With the line containing "Proof. by constructor. Qed." as the first and the final line of the entries as the last, repeat exactly the lines in that span, including both.

=== Supplied information ===
● ● ● ● ● ● ●

(* ===== verification/Bytes.v ===== *)
(** * Byte buffers

    Blocks, packed structures and C strings are lists of bytes: little-endian
    fields, sub-ranges, overwriting a range in place. *)
From S2P Require Import Prelude.

(** Byte [i] of a buffer; for a C string, the terminator beyond its end. *)
Definition byte (d : list Z) (i : Z) : Z := nth (Z.to_nat i) d 0.

Definition bytes_ok (d : list Z) : Prop := Forall (fun x => 0 <= x < 256) d.

(** The bytes [d[o .. o + n)]. *)
Definition slice (o n : Z) (d : list Z) : list Z := take (Z.to_nat n) (drop (Z.to_nat o) d).

(** [d] with [l] copied to offset [o]. *)
Definition splice (o : Z) (l d : list Z) : list Z :=
  take (Z.to_nat o) d ++ l ++ drop (Z.to_nat o + length l) d.

Fixpoint le_bytes (n : nat) (v : Z) : list Z :=
  match n with O => [] | S n => v mod 256 :: le_bytes n (v / 256) end.

Fixpoint le_val (l : list Z) : Z :=
  match l with [] => 0 | b :: l => b + 256 * le_val l end.

Definition get16 (d : list Z) (o : Z) : Z := le_val (slice o 2 d).
Definition get32 (d : list Z) (o : Z) : Z := le_val (slice o 4 d).
Definition put32 (o v : Z) (d : list Z) : list Z := splice o (le_bytes 4 v) d.

(** ** Ranges *)

Lemma length_slice o n d : 0 <= o -> 0 <= n -> o + n <= Z.of_nat (length d) -> length (slice o n d) = Z.to_nat n.
Proof. intros. unfold slice. rewrite length_take, length_drop. lia. Qed.

Lemma length_splice o l d : 0 <= o -> o + Z.of_nat (length l) <= Z.of_nat (length d) -> length (splice o l d) = length d.
Proof. intros. unfold splice. rewrite !length_app, length_take, length_drop. lia. Qed.

Lemma slice_splice_same o l d : 0 <= o -> o + Z.of_nat (length l) <= Z.of_nat (length d) ->
  slice o (Z.of_nat (length l)) (splice o l d) = l.
Proof.
  intros. unfold slice, splice. rewrite drop_app_length' by (rewrite length_take; lia).
  by rewrite Nat2Z.id, take_app_length.
Qed.

Lemma lookup_slice o n d i : 0 <= o -> slice o n d !! i = if decide (i < Z.to_nat n)%nat then d !! (Z.to_nat o + i)%nat else None.
Proof.
  intros. unfold slice. destruct (decide _).
  - by rewrite lookup_take_lt, lookup_drop.
  - by rewrite lookup_take_ge by lia.
Qed.

Lemma lookup_splice o l d i : 0 <= o -> o + Z.of_nat (length l) <= Z.of_nat (length d) ->
  splice o l d !! i = if decide (Z.to_nat o <= i < Z.to_nat o + length l)%nat then l !! (i - Z.to_nat o)%nat else d !! i.
Proof.
  intros. unfold splice. destruct (decide (i < Z.to_nat o)%nat).
  - rewrite lookup_app_l by (rewrite length_take; lia). rewrite decide_False by lia. by rewrite lookup_take_lt.
  - rewrite lookup_app_r by (rewrite length_take; lia). rewrite length_take, Nat.min_l by lia.
    destruct (decide (i < Z.to_nat o + length l)%nat).
    + rewrite decide_True by lia. by rewrite lookup_app_l by lia.
    + rewrite decide_False by lia. rewrite lookup_app_r by lia. rewrite lookup_drop. f_equal. lia.
Qed.

Lemma slice_splice_disjoint o n o' l d : 0 <= o -> 0 <= o' -> o' + Z.of_nat (length l) <= Z.of_nat (length d) ->
  o + n <= o' \/ o' + Z.of_nat (length l) <= o -> slice o n (splice o' l d) = slice o n d.
Proof.
  intros. apply list_eq. intros i. rewrite !lookup_slice by done. destruct (decide _); [|done].
  rewrite lookup_splice by done. by rewrite decide_False by lia.
Qed.

Lemma slice_slice o n o' n' d : 0 <= o -> 0 <= o' -> 0 <= n' -> o' + n' <= n -> slice o' n' (slice o n d) = slice (o + o') n' d.
Proof.
  intros. apply list_eq. intros i. rewrite !lookup_slice by lia. destruct (decide _); [|done].
  rewrite decide_True by lia. f_equal. lia.
Qed.

Lemma slice_all d n : Z.of_nat (length d) <= n -> slice 0 n d = d.
Proof. intros. unfold slice. simpl. rewrite drop_0, take_ge by lia. done. Qed.

(** Fields of a concatenation: skip whole components, then take one. *)
Lemma slice_app_skip a o n d : Z.of_nat (length a) <= o -> slice o n (a ++ d) = slice (o - Z.of_nat (length a)) n d.
Proof.
  intros. unfold slice. rewrite drop_app_ge by lia. do 2 f_equal. lia.
Qed.

Lemma slice_app_here a o n d : o = 0 -> n = Z.of_nat (length a) -> slice o n (a ++ d) = a.
Proof. intros -> ->. unfold slice. simpl. by rewrite drop_0, Nat2Z.id, take_app_length. Qed.

Lemma slice_here a o n : o = 0 -> n = Z.of_nat (length a) -> slice o n a = a.
Proof. intros -> ->. apply slice_all. lia. Qed.

(** ** Little-endian fields *)

Lemma length_le_bytes n v : length (le_bytes n v) = n.
Proof. revert v. induction n as [|n IH]; intros v; simpl; [done|]. by rewrite IH. Qed.

Lemma le_bytes_ok n v : bytes_ok (le_bytes n v).
Proof.
  revert v. induction n as [|n IH]; intros v; constructor; [|apply IH]. apply Z.mod_pos_bound. lia.
Qed.

Lemma le_val_bytes n v : 0 <= v < 256 ^ Z.of_nat n -> le_val (le_bytes n v) = v.
Proof.
  revert v. induction n as [|n IH]; intros v Hv; [simpl in *; lia|]. cbn [le_bytes le_val].
  rewrite IH; [pose proof (Z.div_mod v 256); lia|].
  rewrite Nat2Z.inj_succ, Z.pow_succ_r in Hv by lia.
  split; [apply Z.div_pos; lia|]. apply Z.div_lt_upper_bound; lia.
Qed.

Lemma le_val_bound l : bytes_ok l -> 0 <= le_val l < 256 ^ Z.of_nat (length l).
Proof.
  induction 1 as [|b l Hb Hl IH]; [simpl; lia|]. cbn [le_val length].
  rewrite Nat2Z.inj_succ, Z.pow_succ_r by lia. lia.
Qed.

Lemma bytes_ok_slice o n d : bytes_ok d -> bytes_ok (slice o n d).
Proof. intros H. by apply Forall_take, Forall_drop. Qed.

Lemma bytes_ok_splice o l d : bytes_ok d -> bytes_ok l -> bytes_ok (splice o l d).
Proof. intros Hd Hl. apply Forall_app. split; [by apply Forall_take|]. apply Forall_app. split; [done | by apply Forall_drop]. Qed.

Lemma get32_range d o : bytes_ok d -> 0 <= get32 d o < 2 ^ 32.
Proof.
  intros H. pose proof (le_val_bound _ (bytes_ok_slice o 4 d H)) as Hb. unfold get32.
  assert (Hl : (length (slice o 4 d) <= 4)%nat) by (unfold slice; rewrite length_take; lia).
  assert (256 ^ Z.of_nat (length (slice o 4 d)) <= 256 ^ 4) by (apply Z.pow_le_mono_r; lia).
  change (2 ^ 32) with (256 ^ 4). lia.
Qed.

Lemma get32_put32 o v d : 0 <= o -> o + 4 <= Z.of_nat (length d) -> 0 <= v < 2 ^ 32 -> get32 (put32 o v d) o = v.
Proof.
  intros. unfold get32, put32. change 4 with (Z.of_nat (length (le_bytes 4 v))) at 1.
  rewrite slice_splice_same by (rewrite ?length_le_bytes; lia). by apply le_val_bytes.
Qed.

Lemma get32_put32_ne o o' v d : 0 <= o -> 0 <= o' -> o' + 4 <= Z.of_nat (length d) -> o + 4 <= o' \/ o' + 4 <= o ->
  get32 (put32 o' v d) o = get32 d o.
Proof. intros. unfold get32, put32. by rewrite slice_splice_disjoint by (rewrite ?length_le_bytes; lia). Qed.

Lemma length_put32 o v d : 0 <= o -> o + 4 <= Z.of_nat (length d) -> length (put32 o v d) = length d.
Proof. intros. apply length_splice; rewrite ?length_le_bytes; lia. Qed.

(** ** Single bytes and bits *)

Lemma byte_lookup d i : byte d i = default 0 (d !! Z.to_nat i).
Proof. apply nth_lookup. Qed.

Lemma byte_insert d k v j : 0 <= k < Z.of_nat (length d) -> 0 <= j ->
  byte (<[Z.to_nat k := v]> d) j = if decide (j = k) then v else byte d j.
Proof.
  intros Hk Hj. rewrite !byte_lookup. destruct (decide (j = k)) as [->|].
  - by rewrite list_lookup_insert_eq by lia.
  - by rewrite list_lookup_insert_ne by lia.
Qed.

Lemma byte_range d i : bytes_ok d -> 0 <= byte d i < 256.
Proof.
  intros H. rewrite byte_lookup. destruct (d !! Z.to_nat i) as [x|] eqn:E; simpl; [|lia].
  by eapply (Forall_lookup_1 _ _ _ _ H).
Qed.

Lemma bytes_ok_insert d k v : bytes_ok d -> 0 <= v < 256 -> bytes_ok (<[k := v]> d).
Proof. intros. by apply Forall_insert. Qed.

Lemma byte_slice o n d j : 0 <= o -> 0 <= j < n -> byte (slice o n d) j = byte d (o + j).
Proof.
  intros. rewrite !byte_lookup, lookup_slice by done. rewrite decide_True by lia.
  by rewrite Z2Nat.inj_add by lia.
Qed.

(** Bit [i] of a bitmap. *)
Definition bit_set (d : list Z) (i : Z) : bool := Z.testbit (byte d (i / 8)) (i mod 8).

Lemma land_shiftl_1 x k : 0 <= k -> (Z.land x (Z.shiftl 1 k) =? 0) = negb (Z.testbit x k).
Proof.
  intros Hk. destruct (Z.testbit x k) eqn:E; simpl.
  - apply Z.eqb_neq. intros H. apply (f_equal (fun y => Z.testbit y k)) in H.
    rewrite Z.land_spec, E, testbit_1_shiftl, Z.eqb_refl, Z.testbit_0_l in H by lia. done.
  - apply Z.eqb_eq, Z.bits_inj'. intros n Hn. rewrite Z.land_spec, testbit_1_shiftl, Z.testbit_0_l by lia.
    destruct (Z.eqb_spec n k) as [->|]; [by rewrite E | by rewrite andb_false_r].
Qed.

Lemma testbit_u8 x n : 0 <= n < 8 -> Z.testbit (u8 x) n = Z.testbit x n.
Proof. intros Hn. unfold u8. by rewrite Z.mod_pow2_bits_low by lia. Qed.

Lemma u8_range x : 0 <= u8 x < 256.
Proof. apply Z.mod_pos_bound. lia. Qed.

(** Replacing the byte that holds bit [i] by one that differs from it in that
    bit only. *)
Lemma bit_set_insert d i v j : 0 <= i -> i / 8 < Z.of_nat (length d) -> 0 <= j ->
  (forall n, 0 <= n < 8 -> n <> i mod 8 -> Z.testbit v n = Z.testbit (byte d (i / 8)) n) ->
  bit_set (<[Z.to_nat (i / 8) := v]> d) j = if decide (j = i) then Z.testbit v (i mod 8) else bit_set d j.
Proof.
  intros Hi Hd Hj Hv. unfold bit_set.
  assert (0 <= i / 8) by (apply Z.div_pos; lia). assert (0 <= j / 8) by (apply Z.div_pos; lia).
  pose proof (Z.div_mod i 8). pose proof (Z.div_mod j 8).
  pose proof (Z.mod_pos_bound i 8). pose proof (Z.mod_pos_bound j 8).
  rewrite byte_insert by lia. destruct (decide (j / 8 = i / 8)) as [E|E].
  - destruct (decide (j = i)) as [->|]; [done|]. rewrite E. apply Hv; lia.
  - rewrite decide_False by congruence. done.
Qed.

(** ** Automation: lists of bytes *)

Lemma bytes_ok_app a b : bytes_ok a -> bytes_ok b -> bytes_ok (a ++ b).
Proof. intros. by apply Forall_app. Qed.
Lemma bytes_ok_cons x l : 0 <= x < 256 -> bytes_ok l -> bytes_ok (x :: l).
Proof. by constructor. Qed.
Lemma bytes_ok_nil : bytes_ok [].
Proof. constructor. Qed.
Lemma bytes_ok_zeros n : bytes_ok (replicate n 0).
Proof. apply Forall_replicate. lia. Qed.

Create HintDb bytes.
#[export] Hint Resolve le_bytes_ok bytes_ok_slice bytes_ok_splice bytes_ok_insert u8_range
  bytes_ok_app bytes_ok_cons bytes_ok_nil bytes_ok_zeros : bytes.
#[export] Hint Extern 1 (_ <= _ < _) => lia : bytes.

● ● ● ● ● ● ●

=== Response to the exercise ===
Proof. by constructor. Qed.
Lemma bytes_ok_nil : bytes_ok [].
Proof. constructor. Qed.
Lemma bytes_ok_zeros n : bytes_ok (replicate n 0).
Proof. apply Forall_replicate. lia. Qed.

Create HintDb bytes.
#[export] Hint Resolve le_bytes_ok bytes_ok_slice bytes_ok_splice bytes_ok_insert u8_range
  bytes_ok_app bytes_ok_cons bytes_ok_nil bytes_ok_zeros : bytes.
#[export] Hint Extern 1 (_ <= _ < _) => lia : bytes.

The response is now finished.